»»
Lemma ValidateCreate_Ok `{Unicode} i j :
  ValidateCreate i = Ok j ->
  in_Currency j = to_upper (trim_space (in_Currency i)) /\ in_TaxMinor j = in_TaxMinor i /\
  Forall2 (fun a b => ValidateItem a = Ok b) (in_Items i) (in_Items j) /\ CreateInput_ok j.
Proof.
  unfold ValidateCreate. destruct (negb (_ =? _)) eqn:H1; [done|].
  destruct (negb (SupportedCurrency _)) eqn:H2; [done|].
  destruct (in_TaxMinor i <? 0) eqn:H3; [done|]. destruct (MaxTaxMinor <? _) eqn:H4; [done|].
  destruct (MaxItemsPerInvoice <? _) eqn:H5; [done|]. to_prop.
  rewrite bind_Ok. intros (items & Hi & <-%Ok_inj). apply ValidateItems_Ok in Hi.
  unfold CreateInput_ok. cbn. pose proof (Forall2_length _ _ _ Hi) as Hlen.
  repeat split; try done; try lia.
  clear -Hi. induction Hi as [|a b ? ? Hab]; constructor; [|done].
  apply ValidateItem_Ok in Hab. naive_solver.
Qed.

(** Validation accepts only requests inside every documented limit, returns them
    in a normal form it would itself accept unchanged, and never alters an
    amount: prices, quantities and tax come out as they came in. *)
Theorem ValidateCreate_sound `{Unicode} i j :
  ValidateCreate i = Ok j ->
  CreateInput_ok j /\
  in_TaxMinor j = in_TaxMinor i /\
  (in_Quantity <$> in_Items j) = (in_Quantity <$> in_Items i) /\
  (in_UnitPriceMinor <$> in_Items j) = (in_UnitPriceMinor <$> in_Items i) /\
  ValidateCreate j = Ok j.
Proof.
  intros Hv. pose proof (ValidateCreate_Ok i j Hv) as (Hc & Ht & Hi & Hok).
  split_and!; [done|done|..].
  1,2: clear -Hi; induction Hi as [|a b ? ? Hab]; cbn; [done|]; f_equal; [|done];
    apply ValidateItem_Ok in Hab; naive_solver.
  destruct Hok as (Hcur & [Ht1 Ht2] & Hlen & _).
  destruct (supported_fix _ Hcur) as [Hfix Hl].
  unfold ValidateCreate. rewrite Hfix, Hl, Hcur. cbn [negb]. rewrite Z.eqb_refl. cbn [negb].
  repeat match goal with
  | |- context [?a <? ?b] => destruct (Z.ltb_spec a b); [lia|]
  end.
  assert (ValidateItems 0 (in_Items j) = Ok (in_Items j)) as ->; [|by destruct j].
  apply ValidateItems_Ok. clear -Hi.
  induction Hi as [|a b ? ? Hab]; constructor; [|done]. by eapply ValidateItem_idem.
Qed.

#[local] Existing Instance DemoUnicode.

Definition demo_create : CreateInput :=
  mkCreateInput " usd " 250 [mkItemInput " Seats" 12 1500; mkItemInput "Support" 1 0].
Definition demo_created : CreateInput :=
  mkCreateInput "USD" 250 [mkItemInput "Seats" 12 1500; mkItemInput "Support" 1 0].

Lemma ValidateCreate_sound_witness :
  CreateInput_ok demo_created /\
  in_TaxMinor demo_created = in_TaxMinor demo_create /\
  (in_Quantity <$> in_Items demo_created) = (in_Quantity <$> in_Items demo_create) /\
  (in_UnitPriceMinor <$> in_Items demo_created) = (in_UnitPriceMinor <$> in_Items demo_create) /\
  ValidateCreate demo_created = Ok demo_created.
Proof. apply ValidateCreate_sound. vm_compute. reflexivity. Defined.

(** The page size a listing uses is between 1 and the maximum, and one that is
    already in range is not changed. *)
Lemma NormalizePageSize_range n : 1 <= NormalizePageSize n <= MaxPageSize.
Proof. unfold NormalizePageSize, MaxPageSize, DefaultPageSize. case_all; to_prop; lia. Qed.

Lemma CanTransition_spec from to :
  CanTransition from to = true <->
  (from = StatusDraft /\ (to = StatusOpen \/ to = StatusVoid)) \/
  (from = StatusOpen /\ (to = StatusPaid \/ to = StatusVoid)).
Proof.
  unfold CanTransition. repeat case_decide; rewrite ?bool_decide_eq_true; subst;
    unfold StatusDraft, StatusOpen in *; intuition congruence.
Qed.

(** [trim_space] before and after: the store relies on normalised statuses. *)
Lemma NormalizeStatus_Ok raw s :
  NormalizeStatus raw = Ok s -> s = raw /\
  (s = "" \/ s ∈ [StatusDraft; StatusOpen; StatusPaid; StatusVoid]).
Proof. unfold NormalizeStatus. repeat case_decide; intros [= <-]; auto. Qed.
(* ===== verification/OutboxProps.v ===== *)
(** * Properties of the webhook outbox

    The outbox as a state machine: one step per transaction of the service or of
    a worker, in any interleaving, with any clock readings. *)

From S2P Require Import Prelude Apperr Encoding Ids Cursor Db Authz Tenant Paging Float64 Webhook Outbox.
From S2P Require AuditLog.

(** ** How one row evolves *)

Inductive row_step (r : OutboxRow) : OutboxRow -> Prop :=
  | row_claim now : is_due now r = true -> row_step r (claimed now r)
  | row_settle env d res j st next lastErr lastCode :
      fence (env_now env) d r = true -> settle_plan env d res j = (st, next) ->
      row_step r (settled (env_now env) st next lastErr lastCode r)
  | row_replay now : o_State r = StateDead -> row_step r (replayed now r).

(** What never changes. *)
Definition frozen (r : OutboxRow) :=
  (o_ID r, o_TenantID r, o_EndpointID r, o_Event r, o_EventID r, o_Payload r, o_Traceparent r, o_CreatedAt r).

Record row_wf (r : OutboxRow) : Prop := {
  rw_attempts : 0 <= o_Attempts r;
  rw_replays : 0 <= o_Replays r;
  rw_lease : o_State r = StateDelivering <-> o_Lease r <> None;
  rw_delivered : o_State r = StateDelivered <-> o_DeliveredAt r <> None;
  rw_delivering : o_State r = StateDelivering \/ o_State r = StateDelivered -> 1 <= o_Attempts r;
  rw_pending : o_State r = StatePending -> o_Attempts r < MaxAttempts;
  rw_dead : o_State r = StateDead -> MaxAttempts <= o_Attempts r;
}.

(** The order a row moves in: its replays count up, and between replays its
    attempts do; a delivered row stays as it is, a dead one until it is replayed. *)
Definition row_le (r r' : OutboxRow) : Prop :=
  frozen r' = frozen r /\
  (o_Replays r < o_Replays r' \/ (o_Replays r = o_Replays r' /\ o_Attempts r <= o_Attempts r')) /\
  (o_State r = StateDelivered -> r' = r) /\
  (o_State r = StateDead -> r' = r \/ o_Replays r < o_Replays r').

#[export] Instance row_le_preorder : PreOrder row_le.
Proof.
  split.
  - intros r. repeat split; auto with lia.
  - intros a b c (F1 & L1 & D1 & X1) (F2 & L2 & D2 & X2). split_and!; [congruence|lia|..].
    + intros Ha. specialize (D1 Ha). subst b. by apply D2.
    + intros Ha. destruct (X1 Ha) as [-> | ?]; [by apply X2|]. right. lia.
Qed.
Lemma insert_invoice_Ok g inv db db' :
  insert_invoice g inv db = (Ok tt, db') ->
  invoice_check inv = true /\ invoices db !! ID inv = None /\ same_number (TenantID inv) (Number inv) db = false /\
  db' = set_invoices (<[ID inv := inv]> (invoices db)) db.
Proof.
  unfold insert_invoice. destruct (negb _); [done|]. destruct (invoice_check inv); cbn [negb]; [|done].
  destruct (_ || _) eqn:E; [done|]. intros [= <-]. to_prop. split_and!; try done. by apply eq_None_not_Some.
Qed.

Lemma update_invoice_Ok old new db db' :
  update_invoice old new db = (Ok tt, db') ->
  Version new <= MaxInt32 /\ invoice_guard old new = true /\ invoice_check new = true /\
  db' = set_invoices (<[ID new := new]> (invoices db)) db.
Proof.
  unfold update_invoice. destruct (MaxInt32 <? _) eqn:Ev; [done|].
  destruct (invoice_guard old new); cbn [negb]; [|done].
  destruct (invoice_check new); cbn [negb]; [|done]. intros [= <-]. to_prop. done.
Qed.

Lemma insert_item_Ok g it db db' :
  insert_item g it db = (Ok tt, db') ->
  item_check it = true /\ items db !! item_ID it = None /\
  same_position (item_InvoiceID it) (Position it) db = false /\
  (exists p, invoices db !! item_InvoiceID it = Some p /\ TenantID p = item_TenantID it /\ Status p = StatusDraft) /\
  db' = set_items (<[item_ID it := it]> (items db)) db.
Proof.
  unfold insert_item, items_guard. destruct (invoices db !! item_InvoiceID it) as [p|] eqn:Hp.
  - case_bool_decide as Hst; cbn [negb]; [|done]. destruct (negb _); [done|].
    destruct (negb _); [done|]. destruct (item_check it); cbn [negb]; [|done].
    destruct (_ || _) eqn:E; [done|].
    destruct (bool_decide (TenantID p = _)) eqn:Et; [|done]. intros [= <-]. to_prop.
    split_and!; try done; [by apply eq_None_not_Some|by exists p].
  - cbn [negb]. repeat (case_match; try done).
Qed.

(** What the two recording statements append. *)
Definition recorded (env : Env) (id : uuid) (a : Authorized) (inv : Invoice) (kind : string) (from to : option string)
    (ev ev' : list EventRow) : Prop :=
  exists actor kd, AuditLog.ActorFromAuthorized a = Ok (actor, kd) /\
    ev' = ev ++ [mkEventRow id (ID inv) (TenantID inv) kind from to actor kd (env_now env)].

Definition audited (env : Env) (id : uuid) (a : Authorized) (action : string) (inv : Invoice)
    (before after : option json) (h h' : Outbox.DB) : Prop :=
  exists actor kd, AuditLog.ActorFromAuthorized a = Ok (actor, kd) /\
    h' = Outbox.set_audit (Outbox.audit_log h ++ [AuditLog.row_of env id (AuditLog.mkEntry (TenantID inv) actor kd action
           "invoice" (Some (ID inv)) before after (env_reqid env))]) h.

Lemma writeEvent_Ok env g id a inv kind from to db db' :
  writeEvent env g id a inv kind from to db = (Ok tt, db') ->
  exists ev', recorded env id a inv kind from to (events db) ev' /\ db' = set_events ev' db.
Proof.
  unfold writeEvent. intros Hrun. apply SE_bind_inv in Hrun as ([actor kd] & d1 & HA & Hrun).
  apply lift_Ok in HA as [HA ->]. apply or_fail_Ok in Hrun. unfold insert_event in Hrun.
  destruct (negb _); [done|]. destruct (negb _); [done|]. destruct (existsb _ _); [done|].
  destruct (invoices db !! _); [|done]. case_bool_decide; [|done]. injection Hrun as <-.
  eexists. split; [|done]. by exists actor, kd.
Qed.

Lemma auditInvoice_Ok env g id a action inv before after db db' :
  auditInvoice env g id a action inv before after db = (Ok tt, db') ->
  exists h', audited env id a action inv before after (hooks db) h' /\ db' = set_hooks h' db.
Proof.
  unfold auditInvoice. intros Hrun. apply SE_bind_inv in Hrun as ([actor kd] & d1 & HA & Hrun).
  apply lift_Ok in HA as [HA ->].
  apply zoom_Ok in Hrun as (t & Hw & ->). unfold Outbox.write_audit in Hw.
  apply zoom_Ok in Hw as (u & Hw & ->). apply AuditLog.Write_Ok in Hw as (_ & _ & -> & _).
  eexists. split; [|done]. by exists actor, kd.
Qed.

(** What an emit enqueued. *)
Definition emitted (env : Env) (g : Settings) (id : uuid) (a : Authorized) (event : string) (inv : Invoice)
    (h h' : Outbox.DB) : Prop :=
  if emits then exists n, Outbox.Enqueue env g id tp (scope a) event (eventPayload inv) h = (Ok n, h')
  else h' = h.

Lemma emit_Ok env g id a event inv db db' :
  emit emits tp env g id a event inv db = (Ok tt, db') ->
  exists h', emitted env g id a event inv (hooks db) h' /\ db' = set_hooks h' db.
Proof.
  unfold emit, emitted. destruct emits; cbn [negb].
  - intros Hrun. apply SE_bind_inv in Hrun as (n & d1 & He & Hrun). injection Hrun as <-.
    apply or_fail_Ok, zoom_Ok in He as (t & He & ->). exists t. eauto.
  - intros [= <-]. exists (hooks db). split; [done|]. by destruct db.
Qed.

(** The lines a create inserts. *)
Definition items_ext (m m' : gmap uuid Item) (inv : Invoice) (total : Z) : Prop :=
  (forall i it, m !! i = Some it -> m' !! i = Some it) /\
  (forall i it, m' !! i = Some it -> m !! i = None ->
     item_ID it = i /\ item_check it = true /\ item_InvoiceID it = ID inv /\ item_TenantID it = TenantID inv) /\
  (forall i, line_sum m' i = line_sum m i + (if decide (ID inv = i) then total else 0)).

Lemma items_ext_cons m m' it inv total :
  m !! item_ID it = None -> item_check it = true -> item_InvoiceID it = ID inv -> item_TenantID it = TenantID inv ->
  items_ext (<[item_ID it := it]> m) m' inv total -> items_ext m m' inv (LineTotalMinor it + total).
Proof.
  intros Hm Hc Hi Ht (E1 & E2 & E3). split_and!.
  - intros i x Hx. apply E1. rewrite lookup_insert_ne; [done|]. intros <-. congruence.
  - intros i x Hx Hn. destruct (decide (i = item_ID it)) as [-> | Hne].
    + specialize (E1 (item_ID it) it). rewrite lookup_insert_eq in E1. rewrite E1 in Hx by done.
      injection Hx as <-. done.
    + apply (E2 i x Hx). by rewrite lookup_insert_ne.
  - intros i. rewrite E3, line_sum_insert by done. rewrite Hi. case_decide; lia.
Qed.

(** The row of a requested line, and those of a request from position [k] on. *)
Definition line_row (env : Env) (inv : Invoice) (at_ : gotime) (p : nat) (it : ItemInput) (lt : Z) : Item :=
  mkItem (env_id env (S p)) (ID inv) (TenantID inv) (Z.of_nat p) (in_Description it) (in_Quantity it)
    (in_UnitPriceMinor it) lt at_.
Definition line_rows (env : Env) (inv : Invoice) (at_ : gotime) (k : nat) (l : list (ItemInput * Z)) : list Item :=
  imap (fun p x => line_row env inv at_ (k + p) x.1 x.2) l.

Lemma line_rows_cons env inv at_ k x l :
  line_rows env inv at_ k (x :: l) = line_row env inv at_ k x.1 x.2 :: line_rows env inv at_ (S k) l.
Proof.
  unfold line_rows. cbn [imap]. rewrite Nat.add_0_r. f_equal. apply imap_ext. intros i y _. cbn. by rewrite Nat.add_succ_r.
Qed.

Lemma line_rows_amounts env inv at_ k l : LineTotalMinor <$> line_rows env inv at_ k l = l.*2.
Proof. revert k. induction l as [|x l IH]; intros k; [done|]. rewrite line_rows_cons. cbn. by rewrite IH. Qed.

(** The table [m'] is [m] with the new [rows] and nothing else. *)
Definition stored_lines (m m' : gmap uuid Item) (rows : list Item) : Prop :=
  NoDup (item_ID <$> rows) /\ (forall it, it ∈ rows -> m !! item_ID it = None) /\
  (forall k it, m' !! k = Some it <-> m !! k = Some it \/ (it ∈ rows /\ item_ID it = k)).

Lemma stored_lines_nil m : stored_lines m m [].
Proof. split_and!; [constructor|by intros it ?%elem_of_nil|]. intros k it. split; [by left|]. by intros [?|[?%elem_of_nil _]]. Qed.

Lemma stored_lines_cons m m' it rows :
  m !! item_ID it = None -> stored_lines (<[item_ID it := it]> m) m' rows -> stored_lines m m' (it :: rows).
Proof.
  intros Hm (Hnd & Hfr & Hk).
  assert (Hother : forall x, x ∈ rows -> item_ID x <> item_ID it).
  { intros x Hx He. specialize (Hfr x Hx). by rewrite He, lookup_insert_eq in Hfr. }
  split_and!.
  - rewrite fmap_cons, NoDup_cons. split; [|done]. intros (x & He & Hx)%list_elem_of_fmap. by apply (Hother x Hx).
  - intros x [->|Hx]%elem_of_cons; [done|]. specialize (Hfr x Hx). rewrite lookup_insert_ne in Hfr; [done|].
    intros He. by apply (Hother x Hx).
  - intros k x. rewrite Hk, lookup_insert_Some, elem_of_cons. split.
    + intros [[[<- <-]|[_ ?]]|[? ?]]; [right; auto|by left|right; auto].
    + intros [Hx|[[->|Hx] He]]; [left; right; split; [congruence|done]|left; left; auto|right; auto].
Qed.

Lemma insert_items_Ok env g inv k l db r db' :
  for_range (Z.of_nat k) l (fun i '(it, lt) =>
    let item := mkItem (env_id env (S (Z.to_nat i))) (ID inv) (TenantID inv) i (in_Description it) (in_Quantity it)
                  (in_UnitPriceMinor it) lt zero_time in
    _ ← or_fail (insert_item g (mkItem (item_ID item) (item_InvoiceID item) (item_TenantID item) (Position item)
                   (Description item) (Quantity item) (UnitPriceMinor item) (LineTotalMinor item) (env_now env)))
          (fun e => Wrapf ("create invoice item " +:+ dec i +:+ ": " +:+ error_text e) e);
    mret item) db = (Ok r, db') ->
  r = line_rows env inv zero_time k l /\
  exists m', db' = set_items m' db /\ stored_lines (items db) m' (line_rows env inv (env_now env) k l) /\
    items_ext (items db) m' inv (sum_Z l.*2).
Proof.
  revert k db r. induction l as [|[it lt] l IH]; intros k db r; cbn [for_range].
  - intros [= <- <-]. split; [done|]. exists (items db). split_and!; [by destruct db|apply stored_lines_nil|].
    split_and!; [done|congruence|]. intros i. case_decide; cbn; lia.
  - intros Hrun. apply SE_bind_inv in Hrun as (x & d1 & Hx & Hrun).
    apply SE_bind_inv in Hrun as (r' & d2 & Hr & Hrun). injection Hrun as <- <-.
    apply SE_bind_inv in Hx as ([] & d3 & Hx & Hm). injection Hm as <- <-.
    apply or_fail_Ok, insert_item_Ok in Hx as (Hc & Hfresh & _ & _ & ->). cbn in Hc, Hfresh. rewrite Nat2Z.id in *.
    replace (Z.of_nat k + 1) with (Z.of_nat (S k)) in Hr by lia.
    destruct (IH _ _ _ Hr) as (-> & m' & -> & Hst & Hext). rewrite !line_rows_cons. split; [done|].
    exists m'. split; [done|]. cbn in Hext, Hst. fold (sum_Z l.*2). split.
    + exact (stored_lines_cons _ _ (line_row env inv (env_now env) k it lt) _ Hfresh Hst).
    + exact (items_ext_cons _ _ (line_row env inv (env_now env) k it lt) inv _ Hfresh Hc eq_refl eq_refl Hext).
Qed.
««
Wherever the word "string" occurs in a line of the listing, copy that line.

Solution for this problem >>
Definition recorded (env : Env) (id : uuid) (a : Authorized) (inv : Invoice) (kind : string) (from to : option string)
Definition audited (env : Env) (id : uuid) (a : Authorized) (action : string) (inv : Invoice)
Definition emitted (env : Env) (g : Settings) (id : uuid) (a : Authorized) (event : string) (inv : Invoice)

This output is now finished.